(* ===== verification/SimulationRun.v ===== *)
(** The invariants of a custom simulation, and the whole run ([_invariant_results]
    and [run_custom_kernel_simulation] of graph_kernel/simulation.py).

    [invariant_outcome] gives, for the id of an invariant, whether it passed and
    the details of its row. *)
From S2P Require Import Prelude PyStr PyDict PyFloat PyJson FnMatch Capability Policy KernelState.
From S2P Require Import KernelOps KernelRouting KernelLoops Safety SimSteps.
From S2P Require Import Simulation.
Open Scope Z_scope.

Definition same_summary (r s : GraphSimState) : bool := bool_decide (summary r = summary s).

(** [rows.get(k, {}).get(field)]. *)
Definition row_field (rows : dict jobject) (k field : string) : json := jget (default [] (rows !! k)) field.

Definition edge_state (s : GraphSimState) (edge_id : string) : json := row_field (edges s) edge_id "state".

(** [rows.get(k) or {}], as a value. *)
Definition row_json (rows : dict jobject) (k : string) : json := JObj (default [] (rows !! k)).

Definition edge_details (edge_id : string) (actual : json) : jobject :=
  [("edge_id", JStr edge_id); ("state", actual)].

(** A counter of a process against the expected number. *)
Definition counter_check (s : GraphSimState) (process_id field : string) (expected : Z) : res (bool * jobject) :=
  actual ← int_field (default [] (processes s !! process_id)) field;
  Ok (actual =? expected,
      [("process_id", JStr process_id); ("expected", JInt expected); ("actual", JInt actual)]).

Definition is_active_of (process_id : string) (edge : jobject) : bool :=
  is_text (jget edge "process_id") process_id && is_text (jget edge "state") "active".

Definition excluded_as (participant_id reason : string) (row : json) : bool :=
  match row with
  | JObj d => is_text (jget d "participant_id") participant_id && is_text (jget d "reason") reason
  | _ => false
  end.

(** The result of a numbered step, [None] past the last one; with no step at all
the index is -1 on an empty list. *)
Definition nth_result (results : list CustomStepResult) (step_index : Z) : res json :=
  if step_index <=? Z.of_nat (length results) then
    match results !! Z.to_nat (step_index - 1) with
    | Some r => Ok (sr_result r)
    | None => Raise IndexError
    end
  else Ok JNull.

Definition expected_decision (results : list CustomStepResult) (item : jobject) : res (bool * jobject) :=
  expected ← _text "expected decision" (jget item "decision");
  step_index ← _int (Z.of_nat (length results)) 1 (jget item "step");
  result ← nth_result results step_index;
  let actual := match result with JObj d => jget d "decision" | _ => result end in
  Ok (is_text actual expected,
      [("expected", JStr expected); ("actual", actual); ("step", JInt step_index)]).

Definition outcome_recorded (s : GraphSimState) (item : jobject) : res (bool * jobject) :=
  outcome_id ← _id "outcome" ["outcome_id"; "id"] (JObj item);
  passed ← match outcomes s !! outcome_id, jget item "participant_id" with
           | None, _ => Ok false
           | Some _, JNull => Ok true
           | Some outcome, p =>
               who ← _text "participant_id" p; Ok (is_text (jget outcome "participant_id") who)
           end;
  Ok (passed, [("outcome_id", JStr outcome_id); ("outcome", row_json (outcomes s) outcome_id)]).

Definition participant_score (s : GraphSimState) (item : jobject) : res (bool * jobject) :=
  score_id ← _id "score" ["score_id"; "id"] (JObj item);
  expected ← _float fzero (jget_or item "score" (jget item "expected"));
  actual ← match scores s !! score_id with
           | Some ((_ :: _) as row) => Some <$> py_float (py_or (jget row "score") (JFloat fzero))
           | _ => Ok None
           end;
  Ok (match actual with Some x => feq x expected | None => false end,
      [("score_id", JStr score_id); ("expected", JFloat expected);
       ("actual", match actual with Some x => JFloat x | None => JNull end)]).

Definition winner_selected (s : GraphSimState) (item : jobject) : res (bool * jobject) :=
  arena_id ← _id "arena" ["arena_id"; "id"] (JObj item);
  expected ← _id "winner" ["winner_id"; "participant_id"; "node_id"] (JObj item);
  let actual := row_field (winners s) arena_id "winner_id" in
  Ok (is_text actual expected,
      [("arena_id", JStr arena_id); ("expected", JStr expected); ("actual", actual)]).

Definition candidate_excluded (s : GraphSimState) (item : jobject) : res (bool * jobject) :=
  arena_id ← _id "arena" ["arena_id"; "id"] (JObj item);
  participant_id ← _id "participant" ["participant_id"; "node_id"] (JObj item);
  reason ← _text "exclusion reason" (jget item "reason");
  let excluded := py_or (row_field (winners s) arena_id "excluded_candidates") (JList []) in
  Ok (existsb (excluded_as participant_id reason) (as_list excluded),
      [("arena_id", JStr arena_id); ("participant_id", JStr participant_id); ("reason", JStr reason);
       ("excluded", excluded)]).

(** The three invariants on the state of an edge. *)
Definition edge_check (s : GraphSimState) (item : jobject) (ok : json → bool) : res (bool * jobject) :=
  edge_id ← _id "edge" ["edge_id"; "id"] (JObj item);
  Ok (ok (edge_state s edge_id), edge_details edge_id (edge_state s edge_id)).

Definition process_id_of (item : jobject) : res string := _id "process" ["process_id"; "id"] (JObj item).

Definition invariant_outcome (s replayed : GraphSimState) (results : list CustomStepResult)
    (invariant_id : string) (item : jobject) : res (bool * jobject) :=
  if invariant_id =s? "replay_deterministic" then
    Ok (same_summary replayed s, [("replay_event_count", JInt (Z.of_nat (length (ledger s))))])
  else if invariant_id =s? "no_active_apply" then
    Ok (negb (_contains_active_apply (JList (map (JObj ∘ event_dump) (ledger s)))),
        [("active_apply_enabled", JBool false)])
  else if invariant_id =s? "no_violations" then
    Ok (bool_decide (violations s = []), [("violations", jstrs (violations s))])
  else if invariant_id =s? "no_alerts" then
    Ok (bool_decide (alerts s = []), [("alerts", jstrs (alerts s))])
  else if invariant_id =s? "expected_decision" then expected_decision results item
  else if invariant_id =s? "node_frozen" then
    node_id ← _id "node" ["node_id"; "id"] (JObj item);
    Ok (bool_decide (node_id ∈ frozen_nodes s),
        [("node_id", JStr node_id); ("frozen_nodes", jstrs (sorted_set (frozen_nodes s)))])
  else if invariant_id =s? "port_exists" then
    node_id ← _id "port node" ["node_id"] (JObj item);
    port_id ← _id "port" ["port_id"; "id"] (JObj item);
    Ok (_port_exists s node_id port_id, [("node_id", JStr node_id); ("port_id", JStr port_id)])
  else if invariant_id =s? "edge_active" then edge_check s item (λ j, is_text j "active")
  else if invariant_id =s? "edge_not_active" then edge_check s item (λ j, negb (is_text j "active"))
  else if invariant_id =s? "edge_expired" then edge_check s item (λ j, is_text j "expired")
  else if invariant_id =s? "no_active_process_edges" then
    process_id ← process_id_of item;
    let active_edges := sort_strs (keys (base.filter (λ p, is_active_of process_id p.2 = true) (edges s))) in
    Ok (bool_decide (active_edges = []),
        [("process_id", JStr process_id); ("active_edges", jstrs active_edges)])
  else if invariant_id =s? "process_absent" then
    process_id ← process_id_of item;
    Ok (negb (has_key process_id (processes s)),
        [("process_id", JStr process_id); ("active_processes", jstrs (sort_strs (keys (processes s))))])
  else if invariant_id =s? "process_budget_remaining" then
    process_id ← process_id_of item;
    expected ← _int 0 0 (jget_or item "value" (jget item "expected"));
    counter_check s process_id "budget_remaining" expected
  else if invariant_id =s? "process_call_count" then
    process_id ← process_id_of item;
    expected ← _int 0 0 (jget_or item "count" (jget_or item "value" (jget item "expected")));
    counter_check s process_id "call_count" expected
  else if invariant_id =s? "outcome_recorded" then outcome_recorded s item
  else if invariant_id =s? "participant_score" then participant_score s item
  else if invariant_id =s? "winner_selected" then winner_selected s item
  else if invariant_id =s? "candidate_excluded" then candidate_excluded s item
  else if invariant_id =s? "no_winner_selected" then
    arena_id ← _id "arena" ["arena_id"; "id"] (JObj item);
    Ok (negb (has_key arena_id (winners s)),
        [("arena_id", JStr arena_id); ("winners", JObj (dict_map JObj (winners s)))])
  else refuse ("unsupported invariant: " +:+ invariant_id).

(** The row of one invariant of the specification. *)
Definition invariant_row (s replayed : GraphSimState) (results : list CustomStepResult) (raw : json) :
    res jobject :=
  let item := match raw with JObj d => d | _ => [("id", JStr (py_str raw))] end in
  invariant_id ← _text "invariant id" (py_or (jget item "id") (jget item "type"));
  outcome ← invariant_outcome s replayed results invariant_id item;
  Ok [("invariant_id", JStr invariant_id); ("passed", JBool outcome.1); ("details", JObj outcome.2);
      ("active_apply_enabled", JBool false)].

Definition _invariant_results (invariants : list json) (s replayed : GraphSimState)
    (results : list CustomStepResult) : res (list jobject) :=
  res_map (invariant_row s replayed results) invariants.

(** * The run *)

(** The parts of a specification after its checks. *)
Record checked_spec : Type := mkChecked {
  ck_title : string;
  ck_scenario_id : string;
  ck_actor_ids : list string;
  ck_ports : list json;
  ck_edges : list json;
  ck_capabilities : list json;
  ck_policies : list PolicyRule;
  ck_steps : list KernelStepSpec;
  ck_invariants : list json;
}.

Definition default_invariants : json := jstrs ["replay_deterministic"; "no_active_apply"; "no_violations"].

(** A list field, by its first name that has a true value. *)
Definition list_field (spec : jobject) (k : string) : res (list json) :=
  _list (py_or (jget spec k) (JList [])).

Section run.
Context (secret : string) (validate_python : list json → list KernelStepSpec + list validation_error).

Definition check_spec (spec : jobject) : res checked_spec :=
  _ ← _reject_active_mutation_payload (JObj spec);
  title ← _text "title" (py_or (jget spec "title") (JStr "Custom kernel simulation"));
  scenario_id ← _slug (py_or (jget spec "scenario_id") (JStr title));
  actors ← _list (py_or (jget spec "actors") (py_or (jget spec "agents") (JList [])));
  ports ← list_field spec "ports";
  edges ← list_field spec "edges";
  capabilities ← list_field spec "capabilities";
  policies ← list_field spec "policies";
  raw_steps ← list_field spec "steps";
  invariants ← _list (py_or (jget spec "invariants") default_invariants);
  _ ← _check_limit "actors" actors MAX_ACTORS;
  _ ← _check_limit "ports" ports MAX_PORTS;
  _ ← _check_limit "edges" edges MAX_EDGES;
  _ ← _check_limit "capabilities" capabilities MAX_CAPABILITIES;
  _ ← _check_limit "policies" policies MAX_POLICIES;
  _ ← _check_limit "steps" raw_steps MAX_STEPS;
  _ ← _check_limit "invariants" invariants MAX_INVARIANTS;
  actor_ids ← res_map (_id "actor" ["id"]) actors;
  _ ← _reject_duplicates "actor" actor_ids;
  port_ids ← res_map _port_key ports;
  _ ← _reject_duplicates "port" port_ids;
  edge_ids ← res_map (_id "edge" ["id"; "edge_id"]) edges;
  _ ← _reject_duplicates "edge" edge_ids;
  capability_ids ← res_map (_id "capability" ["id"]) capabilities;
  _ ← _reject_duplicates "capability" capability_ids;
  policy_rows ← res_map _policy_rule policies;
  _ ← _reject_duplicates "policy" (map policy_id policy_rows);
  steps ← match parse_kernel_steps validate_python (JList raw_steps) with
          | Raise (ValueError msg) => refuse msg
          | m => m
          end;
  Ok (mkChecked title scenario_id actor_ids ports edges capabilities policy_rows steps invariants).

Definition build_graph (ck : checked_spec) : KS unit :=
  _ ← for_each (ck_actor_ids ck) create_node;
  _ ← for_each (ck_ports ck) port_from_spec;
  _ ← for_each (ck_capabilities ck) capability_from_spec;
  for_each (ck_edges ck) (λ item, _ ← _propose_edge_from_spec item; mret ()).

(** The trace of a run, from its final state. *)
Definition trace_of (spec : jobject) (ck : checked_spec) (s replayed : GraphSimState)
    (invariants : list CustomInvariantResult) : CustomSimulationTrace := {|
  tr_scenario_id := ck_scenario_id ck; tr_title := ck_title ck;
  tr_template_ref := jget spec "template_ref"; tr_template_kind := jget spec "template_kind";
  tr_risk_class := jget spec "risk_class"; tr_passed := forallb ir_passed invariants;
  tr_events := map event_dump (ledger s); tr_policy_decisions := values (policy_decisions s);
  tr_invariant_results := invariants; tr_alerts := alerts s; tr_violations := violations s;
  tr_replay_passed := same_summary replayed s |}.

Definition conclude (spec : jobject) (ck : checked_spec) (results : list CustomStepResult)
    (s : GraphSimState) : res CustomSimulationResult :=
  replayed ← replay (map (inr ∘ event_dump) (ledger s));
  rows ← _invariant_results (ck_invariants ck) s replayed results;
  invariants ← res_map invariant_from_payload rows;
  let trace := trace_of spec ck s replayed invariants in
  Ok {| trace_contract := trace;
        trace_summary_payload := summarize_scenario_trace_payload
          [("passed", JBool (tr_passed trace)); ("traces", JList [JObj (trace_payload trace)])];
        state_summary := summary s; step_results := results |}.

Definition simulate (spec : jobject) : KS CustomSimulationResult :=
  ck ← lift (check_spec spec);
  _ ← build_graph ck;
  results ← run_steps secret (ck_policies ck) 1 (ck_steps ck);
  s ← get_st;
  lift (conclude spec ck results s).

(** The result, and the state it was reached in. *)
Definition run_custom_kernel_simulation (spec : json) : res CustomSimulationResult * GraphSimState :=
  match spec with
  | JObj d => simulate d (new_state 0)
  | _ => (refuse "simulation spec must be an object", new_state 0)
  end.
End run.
:::
• _BRIEF_: Across the material, count every line that holds "reason" and state only how many there are.

• _RESPONSE AREA_: 5